The whole process is as if the land itself is a seed.The first year it grows a weed, and after some years it becomes a thick bush, and then it grows into a lush forest.The picture scroll of succession of this land unfolds gradually according to predictable stages, just as we can predict how frog eggs will turn into tadpoles. There are other odd sides to this development, if the new development starts with 100 acres of wet swamp area instead of a field, or is replaced by a dry, sandy dune in Michigan of the same size, the species that initially take over are different (sedges on swamps, raspberries on dunes), but the mix of species gradually converges towards the same end point, broadleaf forest.Three different seeds hatch into the same adult.This convergence phenomenon has led ecologists to conceive the idea of ​​the end of biological succession or the climax community.In a certain area, all ecological mixtures tend to shift until they reach a mature, ultimate, stable harmony.
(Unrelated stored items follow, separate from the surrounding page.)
(** What the status and the cause in an answer mean, by the numbers of the contract
    (ApiContract.json): the status would_block (6) or timeout (3), or the cause
    would_block (9) or timeout (4), say that there is nothing yet. Otherwise a TCP
    socket has ended with the causes closed (2), reset (3), peer_gone (5),
    local_close (7) and bad_handle (10); a UDP socket has no peer to lose. *)
Definition not_yet (status cause : Z) : bool := bool_decide (status ∈ [6; 3]) || bool_decide (cause ∈ [9; 4]).
Definition tcp_causes : list Z := [2; 3; 5; 7; 10].
Definition udp_causes : list Z := [2; 3; 7; 10].
Definition ended (causes : list Z) (status cause : Z) : bool := negb (not_yet status cause) && bool_decide (cause ∈ causes).

Lemma mem_eqb (z : Z) l : bool_decide (z ∈ l) = existsb (Z.eqb z) l.
Proof.
  apply eq_true_iff_eq. rewrite bool_decide_eq_true, existsb_exists, list_elem_of_In. split; [intros H; exists z; by rewrite Z.eqb_refl|].
  by intros (x & Hx & ->%Z.eqb_eq).
Qed.

Lemma classify_spec status cause raw bytes : let r := r4_net_classify_socket status cause raw bytes in
  tcp_gone r = ended tcp_causes status cause ∧ udp_gone r = ended udp_causes status cause ∧
  kind_is R4_NET_RESULT_OK r = negb (not_yet status cause) && negb (bool_decide (cause ∈ tcp_causes)) && (raw =? 0).
Proof.
  unfold ended, not_yet, tcp_causes, udp_causes. rewrite !mem_eqb. cbn [existsb]. unfold r4_net_classify_socket.
  change R4OS_NET_SERVICE_STATUS_WOULD_BLOCK with 6. change R4OS_NET_SERVICE_STATUS_TIMEOUT with 3.
  change R4OS_NET_SERVICE_SOCKET_LIFECYCLE_WOULD_BLOCK with 9. change R4OS_NET_SERVICE_SOCKET_LIFECYCLE_TIMEOUT with 4.
  change R4OS_NET_SERVICE_SOCKET_LIFECYCLE_RESET with 3. change R4OS_NET_SERVICE_SOCKET_LIFECYCLE_PEER_GONE with 5.
  change R4OS_NET_SERVICE_SOCKET_LIFECYCLE_LOCAL_CLOSE with 7. change R4OS_NET_SERVICE_SOCKET_LIFECYCLE_CLOSED with 2.
  change R4OS_NET_SERVICE_SOCKET_LIFECYCLE_BAD_HANDLE with 10.
  destruct (status =? 6); [done|]. destruct (status =? 3); [by destruct (cause =? 9)|].
  destruct (Z.eqb_spec cause 9) as [->|]; [done|]. destruct (Z.eqb_spec cause 4) as [->|]; [done|].
  destruct (Z.eqb_spec cause 3) as [->|]; [done|]. destruct (Z.eqb_spec cause 5) as [->|]; [done|].
  destruct (Z.eqb_spec cause 7) as [->|]; [done|]. destruct (Z.eqb_spec cause 2) as [->|]; [done|].
  destruct (Z.eqb_spec cause 10) as [->|]; [done|]. by destruct (raw =? 0).
Qed.

(** A result that the call itself gives: no byte, and no word of the socket. *)
Definition not_served (r : R4NetResult) : Prop := net_bytes r = 0 ∧ kind_is R4_NET_RESULT_OK r = false ∧ tcp_gone r = false ∧ udp_gone r = false.

Lemma from_call_not_served call : kind_is R4_NET_RESULT_OK (r4_net_from_call call) = false → not_served (r4_net_from_call call).
Proof. unfold r4_net_from_call. destruct (call_kind call); try destruct (_ || _); done. Qed.

Section bytes.
Context {K : Type}.
Implicit Types (w : world K) (m : gmap Z byte).

(** A byte at a time. *)
Lemma byte_store w a v : mapped (mem w) a 1 →
  ∃ m', store 1 a v w = Some ((), World m' (kern w)) ∧ changed (mem w) m' a 1 ∧ m' !! a = Some (z2b v).
Proof.
  intros Hm. destruct (store_bytes_run w a (le_bytes 1 v)) as (m' & Hr & Hc & Hb); [by rewrite length_le_bytes|].
  exists m'. split; [exact Hr|]. rewrite length_le_bytes in Hc. split; [exact Hc|].
  apply (bytes_lookup m' a (le_bytes 1 v)) with (i := O) in Hb; [|cbn; lia]. by rewrite Z.add_0_r in Hb.
Qed.
(** ** What holds in every state *)

Lemma step_within_budget (w w' : World) (e : Event) :
  within_budget w → step P w e = Some w' → within_budget w'.
Proof.
  unfold within_budget. intros Hw H.
  destruct e; unfold step in H; segments_in H; split_matches H;
    try discriminate H; injection H as H; subst w'; simpl;
    repeat match goal with
           | Hk : pending w !! _ = Some _ |- _ =>
               pose proof (map_Forall_lookup_1 _ _ _ _ Hw Hk); clear Hk
           | Hb : bool_decide _ = true |- _ => apply bool_decide_eq_true in Hb
           end;
    repeat first [ assumption
                 | apply map_Forall_insert_2
                 | apply map_Forall_delete ];
    intros ? [=]; subst; simpl in *;
    repeat match goal with
           | Hn : ∀ n, Some _ = Some n → _ |- _ => specialize (Hn _ eq_refl)
           end;
    lia.
Qed.

(** X13. The poll loop is bounded in every state the component can be in,
    however it got there: a suspended [fetchFinal] has issued at most 120
    requests. *)
Theorem poll_never_exceeds_budget
    (events : list Event) (w : World) (h : nat) (k : Task) (n : nat) :
  run P initial events = Some w →
  pending w !! h = Some k → poll_attempts k = Some n →
  n ≤ 120.
Proof.
  intros Hrun Hk Hn.
  assert (Hw : within_budget w).
  { apply (run_invariant within_budget (λ w e w', step_within_budget w w' e)
             events initial w); [|done].
    unfold within_budget. simpl. apply map_Forall_empty. }
  exact (map_Forall_lookup_1 _ _ _ _ Hw Hk n Hn).
Qed.

Lemma open_sources_closed (l : list EventSource) :
  all_closed l → filter (λ s, closed s = false) l = [].
Proof.
  induction 1 as [|s l Hs _ IH]; [done|].
  rewrite filter_cons. case_decide; [congruence|done].
Qed.

(** X14. When runs are started through the Run button, the component has
    at most one thing in flight: one suspended function (the submission or
    the poll) or one open stream, never two and never both; and while it
    is in flight the Run button is disabled. *)
Theorem single_flight (w : World) :
  reachable P w →
  length (open_sources w) + size (pending w) ≤ 1
  ∧ (length (open_sources w) + size (pending w) = 1 → Run_disabled w = true).
Proof.
  intros Hw. unfold open_sources, Run_disabled.
  destruct (reachable_phase w Hw)
    as [Hq Hc | h k Hq Hh Hc Hl Hs | l s Hq Hsrcs Hc Hopen Hl Hs].
  - rewrite Hq, map_size_empty, (open_sources_closed _ Hc). simpl. split; [lia|done].
  - rewrite Hq, map_size_singleton, (open_sources_closed _ Hc), Hl. simpl.
    split; [lia|done].
  - rewrite Hq, map_size_empty, Hsrcs, filter_app, (open_sources_closed _ Hc), Hl.
    rewrite filter_cons, filter_nil. case_decide; simpl; split; done || lia.
Qed.

Lemma phase_pending_closed (w : World) (h : nat) (k : Task) :
  phase w → pending w !! h = Some k → all_closed (sources w).
Proof.
  intros [Hq Hc | h0 k0 Hq Hh Hc Hl Hs | l s Hq Hsrcs Hc Hopen Hl Hs] Hk; [done..|].
  by rewrite Hq, lookup_empty in Hk.
Qed.

Lemma step_tracked (w w' : World) (e : Event) :
  phase w → tracked w → e ≠ Call_runSwarm → step P w e = Some w' → tracked w'.
Proof.
  intros Hph Htr He H.
  assert (Hclosed : ∀ h k, pending w !! h = Some k → all_closed (sources w))
    by (intros h k; by apply phase_pending_closed).
  destruct e; try done; unfold step in H; segments_in H; split_matches H;
    try discriminate H; injection H as H; subst w';
    intros es0 s0 Hl Ho; simpl in *;
    try (rewrite list_lookup_alter in Hl; case_decide;
         [ subst; destruct (sources w !! _) as [s1|]; [|done];
           simpl in Hl; injection Hl as <-; simpl in Ho; done
         | ]);
    try (apply lookup_snoc_Some in Hl as [[_ Hl]|[-> <-]];
         [ exfalso; eapply all_closed_lookup; [eapply Hclosed| |]; eauto
         | done ]);
    try (by eapply Htr);
    pose proof (Htr _ _ Hl Ho) as Hes; try congruence;
    repeat match goal with
           | Hx : sources w !! ?x = Some ?sx, Hc : closed ?sx = false |- _ =>
               pose proof (Htr _ _ Hx Hc); clear Hx
           end;
    congruence.
Qed.

Lemma reachable_tracked (w : World) : reachable P w → tracked w.
Proof.
  induction 1 as [|w e w' Hw IH He Hstep].
  - intros es s Hs. done.
  - apply (step_tracked w w' e); try done. by apply reachable_phase.
Qed.
Lemma new_formats_one_for_one_witness :
  exists hints,
    decodeHints
      (this (snd (new exampleFormatToString [UPC_E; AZTEC; UPC_E] true
                    (LoggerRef 2) None exampleRuntime)))
      = Some hints
    /\ map Some (DecodeHints.formats hints)
       = map (JsMap.get (formatMap fieldInitializers)) [UPC_E; AZTEC; UPC_E]
    /\ length (DecodeHints.formats hints) = length [UPC_E; AZTEC; UPC_E].
Proof.
  apply (new_formats_one_for_one exampleFormatToString [UPC_E; AZTEC; UPC_E]
           true (LoggerRef 2) None exampleRuntime).
  reflexivity.
Defined.

(** X16.  Without an override path the constructor registers nothing:
    the overrides known to the engine stay what they were and
    [this.wasmLocationOverride] stays [undefined]. *)
Theorem new_without_override
    (formatToString : Html5QrcodeSupportedFormats -> string)
    (requestedFormats : list Html5QrcodeSupportedFormats)
    (verbose : bool) (logger : Logger) (rt : Runtime) :
  let constructed :=
    snd (new formatToString requestedFormats verbose logger None rt) in
  zxingModuleOverrides constructed = zxingModuleOverrides rt
  /\ wasmLocationOverride (this constructed) = None.
Proof.
  cbv zeta. rewrite new_zxingModuleOverrides, new_wasmLocationOverride.
  split; reflexivity.
Qed.
End SilhouetteSubplot.

(** ** The ROC figure, call by call

    What [visualize_roc_curve_knn] asks of [matplotlib.pyplot] once it has
    the curve; the events [PlotRoc] and [Show] stand for these calls. *)


Section RocFigure.

Context {SK : Sklearn}.

Local Open Scope string_scope.


End RocFigure.







(** ** The table as read from the file

    [pd.read_csv] types every column; the script turns the boolean columns
    into integers before the analyses. *)

(** A column with the dtype [read_csv] gave it. *)
Inductive Column : Type :=
| BoolColumn (values : list bool)
| IntColumn (values : list Z)
| FloatColumn (values : list Q)
| ObjectColumn (values : list string).

(** The table read from the file: its columns in order, each under its
    label. *)
Definition CsvFrame : Type := list (string * Column).

(** What [frame[col]] selects: a Series when one column bears the label, a
    DataFrame when several do. *)
Inductive Selection : Type :=
| OneSeries (c : Column)
| SubFrame (cs : list Column).

(** The exceptions of the conversion loop: a label no column bears, and
    [.dtype] asked of a DataFrame. *)
Inductive frame_exn : Type :=
| FrameKeyError
| FrameAttributeError.

(** [frame[col]] *)
Definition frame_getitem (frame : CsvFrame) (col : string) : Selection + frame_exn :=
  match filter (fun p => String.eqb (fst p) col) frame with
  | [] => inr FrameKeyError
  | [p] => inl (OneSeries (snd p))
  | ps => inl (SubFrame (map snd ps))
  end.

(** [frame[col] = c]: every column labelled [col] is replaced, where it
    stands; a new label is appended. *)
Definition frame_setitem (frame : CsvFrame) (col : string) (c : Column) : CsvFrame :=
  if existsb (fun p => String.eqb (fst p) col) frame
  then map (fun p => if String.eqb (fst p) col then (fst p, c) else p) frame
  else (frame ++ [(col, c)])%list.

(** [series.astype(int)] on a boolean Series. *)
Definition astype_int (values : list bool) : Column :=
  IntColumn (map Z.b2z values).

(** The loop over [preprocessed_data.columns]:
    [if frame[col].dtype == 'bool': frame[col] = frame[col].astype(int)]. *)
Fixpoint convert_bool_columns (cols : list string) (frame : CsvFrame) : CsvFrame + frame_exn :=
  match cols with
  | [] => inl frame
  | col :: cols' =>
      match frame_getitem frame col with
      | inr e => inr e
      | inl (SubFrame _) => inr FrameAttributeError
      | inl (OneSeries (BoolColumn values)) =>
          convert_bool_columns cols' (frame_setitem frame col (astype_int values))
      | inl (OneSeries _) => convert_bool_columns cols' frame
      end
  end.

(** The lines of the script between [read_csv] and the first analysis. *)
Definition bool_columns_to_int (preprocessed_data : CsvFrame) : CsvFrame + frame_exn :=
  convert_bool_columns (map fst preprocessed_data) preprocessed_data.

(** ** A small scikit-learn

    Concrete, computable estimators and metrics, used to run the harness on
    examples: folds and splits by position, a scaler that centres every
    column on its mean, clusters by position, and metrics that count.
    [sklearn] accepts every table; [checked_sklearn] refuses what
    scikit-learn refuses. *)

Module Demo.

Definition positions_where (f : nat -> bool) (n : nat) : list nat :=
  filter f (seq 0 n).

Definition KFold_split (n_splits : nat) (shuffle : bool) (n_samples : nat) (g : Z)
    : list (list nat * list nat) * Z :=
  (map (fun j =>
          (positions_where (fun i => negb (Nat.eqb (i mod n_splits) j)) n_samples,
           positions_where (fun i => Nat.eqb (i mod n_splits) j) n_samples))
       (seq 0 n_splits),
   g + 1).

Definition train_test_indices (test_size : Q) (n_samples : nat) (g : Z)
    : (list nat * list nat) * Z :=
  ((positions_where (fun i => negb (Nat.eqb (i mod 3) 0)) n_samples,
    positions_where (fun i => Nat.eqb (i mod 3) 0) n_samples),
   g + 1).

Fixpoint zip_with (f : Q -> Q -> Q) (a b : vector) : vector :=
  match a, b with
  | x :: a', y :: b' => f x y :: zip_with f a' b'
  | _, _ => []
  end.

Definition column_means (X : table) : vector :=
  match X with
  | [] => []
  | row :: X' =>
      map (fun s => Qred (s / inject_Z (Z.of_nat (List.length X))))
          (fold_left (zip_with Qplus) X' row)
  end.

Definition centre (means : vector) (X : table) : table :=
  map (fun row => zip_with (fun x m => Qred (x - m)) row means) X.

Definition kmeans_fit (n_clusters : nat) (data : table) (g : Z)
    : option (nat * list nat) * Z :=
  (Some (n_clusters, map (fun i => (i mod n_clusters)%nat) (seq 0 (List.length data))),
   g + 1).

Definition kmeans_predict (model : nat * list nat) (data : table) : list nat :=
  map (fun i => (i mod fst model)%nat) (seq 0 (List.length data)).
In the temperate north, what the land "wants" is hardwood forest.Given enough time, a dry lake or aeolian swamp can become a broad-leaved forest.If it is warmer, the mountain top will also have this desire.It's as if in a complex web of eating and being eaten food chains, the endless competition for survival stirs up the area's mixed species until the mixed state becomes the culmination of broadleaf forest (or in other climates, specific climax community), then, everything will calm down to a kind of peace acceptable to all, and the land will subside in the apex mixed state. At the climax of succession, the mutual needs of the diverse species are so beautifully tuned that the whole is difficult to destroy.In just three decades, North America's native chestnut trees—the mighty chestnut trees that make up the majority of North American forests—have been completely wiped out.However, the rest of the forest has not been greatly affected and the forest is still standing.The enduring stability produced by peculiar mixtures of species—ecosystems—shows a certain basin effect that resembles the harmony that belongs to organisms.Something whole and alive resides in each other.Maybe a maple grove is just a giant organism made up of smaller ones. On the other hand, Aldo Leopold wrote, "By ordinary physical measures, both mass and energy, the grouse is but a drop in the ocean in an acre of land ecosystem. But if you take away from the system Grouse, and the whole system shuts down."